EXERCISE DATA »
(** [parent] is the parent path of the file name, [exists_] and [create]
    are the calls on the file system. *)
Definition setStateFile (parent : string -> string) (exists_ create : string -> bool)
    (stateFileName : string) (o : ClientOptionsImpl) : outcome ClientOptionsImpl :=
  let with_file f :=
    mk (mAddress o) f (mSelectors o) (mNetworkTimeOut o) (mNetworkDelay o)
       (mSEEDRecordSize o) (mMaxQueueSize o) (mStateFileInterval o) (mPort o) in
  if str_empty stateFileName then Ok (with_file "")
  else
    let parentPath := parent stateFileName in
    (if negb (str_empty parentPath) && negb (exists_ parentPath) then
       throw_if (negb (create parentPath)) (RuntimeError "Failed to create state file path")
     else Ok tt);;
    Ok (with_file stateFileName).
Definition haveStateFile (o : ClientOptionsImpl) : bool := negb (str_empty (mStateFile o)).
Definition getStateFile (o : ClientOptionsImpl) : outcome string :=
  throw_if (negb (haveStateFile o)) (RuntimeError "State file not set");; Ok (mStateFile o).

Definition setStateFileUpdateInterval (interval : Z) (o : ClientOptionsImpl)
    : ClientOptionsImpl :=
  mk (mAddress o) (mStateFile o) (mSelectors o) (mNetworkTimeOut o) (mNetworkDelay o)
     (mSEEDRecordSize o) (mMaxQueueSize o) interval (mPort o).
Definition getStateFileUpdateInterval (o : ClientOptionsImpl) : Z := mStateFileInterval o.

YOUR INSTRUCTIONS » Each line from the one holding "Definition getStateFile (o" to the end of the data above goes into the answer exactly as written, and no other line does.

EXPECTED OUTPUT »
Definition getStateFile (o : ClientOptionsImpl) : outcome string :=
  throw_if (negb (haveStateFile o)) (RuntimeError "State file not set");; Ok (mStateFile o).

Definition setStateFileUpdateInterval (interval : Z) (o : ClientOptionsImpl)
    : ClientOptionsImpl :=
  mk (mAddress o) (mStateFile o) (mSelectors o) (mNetworkTimeOut o) (mNetworkDelay o)
     (mSEEDRecordSize o) (mMaxQueueSize o) interval (mPort o).
Definition getStateFileUpdateInterval (o : ClientOptionsImpl) : Z := mStateFileInterval o.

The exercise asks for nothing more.